(Exercise input Opens)

(* ===== verification/Backend.v ===== *)
(** The byte layer's interface (src/cas/backend.go, src/cas/capabilities.go,
    src/cas/batch.go): the operations of a Backend over its own state, the
    optional interfaces a backend may add, the contract the rest of the library
    is proved against, and the batched read. *)

From S2P Require Import Prelude Digest Stream.

Record Stats := mkStats { TotalSize : Z; ObjectCount : Z }.

#[export] Instance Stats_eq_dec : EqDecision Stats.
Proof. solve_decision. Defined.

(** [cas.Backend], with its optional interfaces: [Statter], [Cleaner],
    [io.Closer] and [BatchGetter] (the batch's callback runs over any client
    state).  Times and durations are nanoseconds. *)
Record Backend (S : Type) := mkBackend {
  bk_Put : Digest -> Reader -> M S unit;
  bk_Get : Digest -> M S ReadCloser;
  bk_Exists : Digest -> M S bool;
  bk_Delete : Digest -> M S unit;
  bk_List : M S (list Digest);
  bk_Stats : M S Stats;
  bk_Statter : option ((Digest -> M S Z) * (Digest -> M S Z));
  bk_Cleaner : option (Z -> M S Z);
  bk_Closer : option (M S unit);
}.
Arguments mkBackend {S}.
Arguments bk_Put {S}. Arguments bk_Get {S}. Arguments bk_Exists {S}. Arguments bk_Delete {S}.
Arguments bk_List {S}. Arguments bk_Stats {S}.
Arguments bk_Statter {S}. Arguments bk_Cleaner {S}. Arguments bk_Closer {S}.

Record Capabilities := mkCapabilities { cap_Verify : bool; cap_Sweep : bool; cap_Clean : bool; cap_Stat : bool }.

Definition CapabilitiesOf {S} (b : Backend S) : Capabilities :=
  mkCapabilities true true (bool_decide (is_Some (bk_Cleaner b))) (bool_decide (is_Some (bk_Statter b))).

(** ** The contract

    [abs] is the map from digests to bytes a state stands for, [key] the
    digests the backend can address, [inv] its representation invariant and
    [quiet] the states in which no failure of the medium is pending.  A
    successful call did what the interface says, under any context (a Get's
    reader may still fail midway, after a prefix of the bytes, and then does not
    end in [io.EOF]); a failed one left the contents alone, or had done its work before it failed;
    with the background context and a quiet medium the reads succeed. *)
Definition put_post (m : gmap Digest bytes) (d : Digest) (data : bytes) (m' : gmap Digest bytes) : Prop :=
  m' = <[d := data]> m \/ (is_Some (m !! d) /\ m' = m).

Class BackendSpec {S} (B : Backend S) (inv quiet : S -> Prop) (key : Digest -> Prop)
    (abs : S -> gmap Digest bytes) : Prop := {
  bs_key_nonzero : forall d, key d -> d <> [];
  bs_abs_key : forall s d, inv s -> is_Some (abs s !! d) -> key d;
  bs_Put : forall d r c s res c' s', inv s -> bk_Put B d r c s = (res, c', s') ->
    inv s' /\ (quiet s -> quiet s') /\
    match res with
    | Ok _ => key d /\ rd_tail r = Sentinel EOF /\ put_post (abs s) d (rd_data r) (abs s')
    | Err _ => abs s' = abs s \/ (rd_tail r = Sentinel EOF /\ put_post (abs s) d (rd_data r) (abs s'))
    end;
  bs_Get : forall d c s res c' s', inv s -> bk_Get B d c s = (res, c', s') ->
    inv s' /\ (quiet s -> quiet s') /\ abs s' = abs s /\
    match res with
    | Ok rc => exists data, abs s !! d = Some data /\
        serves rc data /\
        (quiet s -> rd_tail (rc_reader rc) = Sentinel EOF /\ rc_close rc = None)
    | Err e => (errIs e ErrNotFound = true -> abs s !! d = None) /\ errIs e ErrUnknownType = false
    end;
  bs_Get_found : forall d s data, inv s -> quiet s -> abs s !! d = Some data ->
    exists rc s', bk_Get B d [] s = (Ok rc, [], s');
  bs_Get_missing : forall d s, inv s -> quiet s -> key d -> abs s !! d = None ->
    exists e s', bk_Get B d [] s = (Err e, [], s') /\ errIs e ErrNotFound = true;
  bs_Exists : forall d c s res c' s', inv s -> bk_Exists B d c s = (res, c', s') ->
    inv s' /\ (quiet s -> quiet s') /\ abs s' = abs s /\
    match res with
    | Ok b => key d /\ b = bool_decide (is_Some (abs s !! d))
    | Err e => errIs e ErrInvalidDigest = true -> ~ key d
    end;
  bs_Exists_total : forall d s, inv s -> quiet s -> key d ->
    exists b s', bk_Exists B d [] s = (Ok b, [], s');
  bs_Delete : forall d c s res c' s', inv s -> bk_Delete B d c s = (res, c', s') ->
    inv s' /\ (quiet s -> quiet s') /\
    match res with
    | Ok _ => key d /\ abs s' = delete d (abs s)
    | Err _ => abs s' = abs s \/ abs s' = delete d (abs s)
    end;
  bs_Delete_total : forall d s, inv s -> quiet s -> key d ->
    exists s', bk_Delete B d [] s = (Ok tt, [], s');
  bs_List : forall c s res c' s', inv s -> bk_List B c s = (res, c', s') ->
    inv s' /\ (quiet s -> quiet s') /\ abs s' = abs s /\
    match res with
    | Ok l => StronglySorted bytes_le l /\ NoDup l /\ (forall d, key d -> d ∈ l <-> is_Some (abs s !! d))
    | Err _ => True
    end;
  bs_List_total : forall s, inv s -> quiet s -> exists l s', bk_List B [] s = (Ok l, [], s');
}.

(** ** The batched read (batch.go) *)
Section GetMany.
Context {S T : Type}.

(** The batch runs over the backend's state and the callback's. *)
Definition onFst {A} (m : M S A) : M (S * T) A := fun c st =>
  match m c st.1 with (r, c', s') => (r, c', (s', st.2)) end.
Definition onSnd {A} (m : M T A) : M (S * T) A := fun c st =>
  match m c st.2 with (r, c', t') => (r, c', (st.1, t')) end.

Variable raw : Backend S.
(** [fn] consumes what it needs from the reader; the reader is closed after it. *)
Variable fn : Digest -> Reader -> M T unit.

Definition closeAfterFn (d : Digest) (reader : ReadCloser) : M T unit :=
  readThenClose reader (fn d) readWins None (Some (Errorf "cas: get many: close %s: %w")).

Definition getManyEach (digests : list Digest) : M (S * T) unit :=
  forM_ digests (fun d =>
    ctxErr;;
    lift (CheckDigest d "cas: get many");;
    reader ← onFst (mapErr (Errorf "cas: get many: %s: %w") (bk_Get raw d));
    onSnd (closeAfterFn d reader)).

(** [batch] is the backend's own [BatchGetter.GetMany], when it has one. *)
Definition GetMany (batch : option (list Digest -> (Digest -> Reader -> M T unit) -> M (S * T) unit))
    (digests : list Digest) : M (S * T) unit :=
  match batch with
  | Some getMany => getMany digests fn
  | None => getManyEach digests
  end.
End GetMany.

(** ** Lemmas *)
Lemma onFst_inv {S' T A} (m : M S' A) c (st : S' * T) r c' st' :
  onFst m c st = (r, c', st') -> m c st.1 = (r, c', st'.1) /\ st'.2 = st.2.
Proof. unfold onFst. destruct (m c st.1) as [[? ?] ?]. intros. by simplify_eq. Qed.
Lemma onSnd_inv {S' T A} (m : M T A) c (st : S' * T) r c' st' :
  onSnd m c st = (r, c', st') -> m c st.2 = (r, c', st'.2) /\ st'.1 = st.1.
Proof. unfold onSnd. destruct (m c st.2) as [[? ?] ?]. intros. by simplify_eq. Qed.
Section Facts.
Context {S : Type} (B : Backend S) (inv quiet : S -> Prop) (key : Digest -> Prop) (abs : S -> gmap Digest bytes).
Context `{!BackendSpec B inv quiet key abs}.

(** A quiet read of a stored digest gives its bytes. *)
Lemma bs_Get_ok d s data :
  inv s -> quiet s -> abs s !! d = Some data ->
  exists rc s', bk_Get B d [] s = (Ok rc, [], s') /\ rd_data (rc_reader rc) = data /\
    rd_tail (rc_reader rc) = Sentinel EOF /\ rc_close rc = None /\
    inv s' /\ quiet s' /\ abs s' = abs s.
Proof.
  intros Hi Hq Hd. destruct (bs_Get_found d s data Hi Hq Hd) as (rc & s' & E).
  pose proof (bs_Get _ _ _ _ _ _ Hi E) as (Hi' & Hq' & Ha & data' & Hd' & [[_ Ht] _] & Hc).
  destruct (Hc Hq) as [He ?]. rewrite Hd in Hd'. simplify_eq. rewrite He in Ht. exists rc, s'. split_and!; eauto.
Qed.

Lemma bs_Exists_ok d s :
  inv s -> quiet s -> key d ->
  exists s', bk_Exists B d [] s = (Ok (bool_decide (is_Some (abs s !! d))), [], s') /\
    inv s' /\ quiet s' /\ abs s' = abs s.
Proof.
  intros Hi Hq Hk. destruct (bs_Exists_total d s Hi Hq Hk) as (b & s' & E).
  pose proof (bs_Exists _ _ _ _ _ _ Hi E) as (? & ? & ? & _ & ->). exists s'. split_and!; eauto.
Qed.
End Facts.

(Exercise input Closes)

**Problem description**
Exactly as they stand, please print the lines from the first line of the records above down to the line that includes "m' = <[d := data]>", both of those included and no others.

**Response area**
(* ===== verification/Backend.v ===== *)
(** The byte layer's interface (src/cas/backend.go, src/cas/capabilities.go,
    src/cas/batch.go): the operations of a Backend over its own state, the
    optional interfaces a backend may add, the contract the rest of the library
    is proved against, and the batched read. *)

From S2P Require Import Prelude Digest Stream.

Record Stats := mkStats { TotalSize : Z; ObjectCount : Z }.

#[export] Instance Stats_eq_dec : EqDecision Stats.
Proof. solve_decision. Defined.

(** [cas.Backend], with its optional interfaces: [Statter], [Cleaner],
    [io.Closer] and [BatchGetter] (the batch's callback runs over any client
    state).  Times and durations are nanoseconds. *)
Record Backend (S : Type) := mkBackend {
  bk_Put : Digest -> Reader -> M S unit;
  bk_Get : Digest -> M S ReadCloser;
  bk_Exists : Digest -> M S bool;
  bk_Delete : Digest -> M S unit;
  bk_List : M S (list Digest);
  bk_Stats : M S Stats;
  bk_Statter : option ((Digest -> M S Z) * (Digest -> M S Z));
  bk_Cleaner : option (Z -> M S Z);
  bk_Closer : option (M S unit);
}.
Arguments mkBackend {S}.
Arguments bk_Put {S}. Arguments bk_Get {S}. Arguments bk_Exists {S}. Arguments bk_Delete {S}.
Arguments bk_List {S}. Arguments bk_Stats {S}.
Arguments bk_Statter {S}. Arguments bk_Cleaner {S}. Arguments bk_Closer {S}.

Record Capabilities := mkCapabilities { cap_Verify : bool; cap_Sweep : bool; cap_Clean : bool; cap_Stat : bool }.

Definition CapabilitiesOf {S} (b : Backend S) : Capabilities :=
  mkCapabilities true true (bool_decide (is_Some (bk_Cleaner b))) (bool_decide (is_Some (bk_Statter b))).

(** ** The contract

    [abs] is the map from digests to bytes a state stands for, [key] the
    digests the backend can address, [inv] its representation invariant and
    [quiet] the states in which no failure of the medium is pending.  A
    successful call did what the interface says, under any context (a Get's
    reader may still fail midway, after a prefix of the bytes, and then does not
    end in [io.EOF]); a failed one left the contents alone, or had done its work before it failed;
    with the background context and a quiet medium the reads succeed. *)
Definition put_post (m : gmap Digest bytes) (d : Digest) (data : bytes) (m' : gmap Digest bytes) : Prop :=
  m' = <[d := data]> m \/ (is_Some (m !! d) /\ m' = m).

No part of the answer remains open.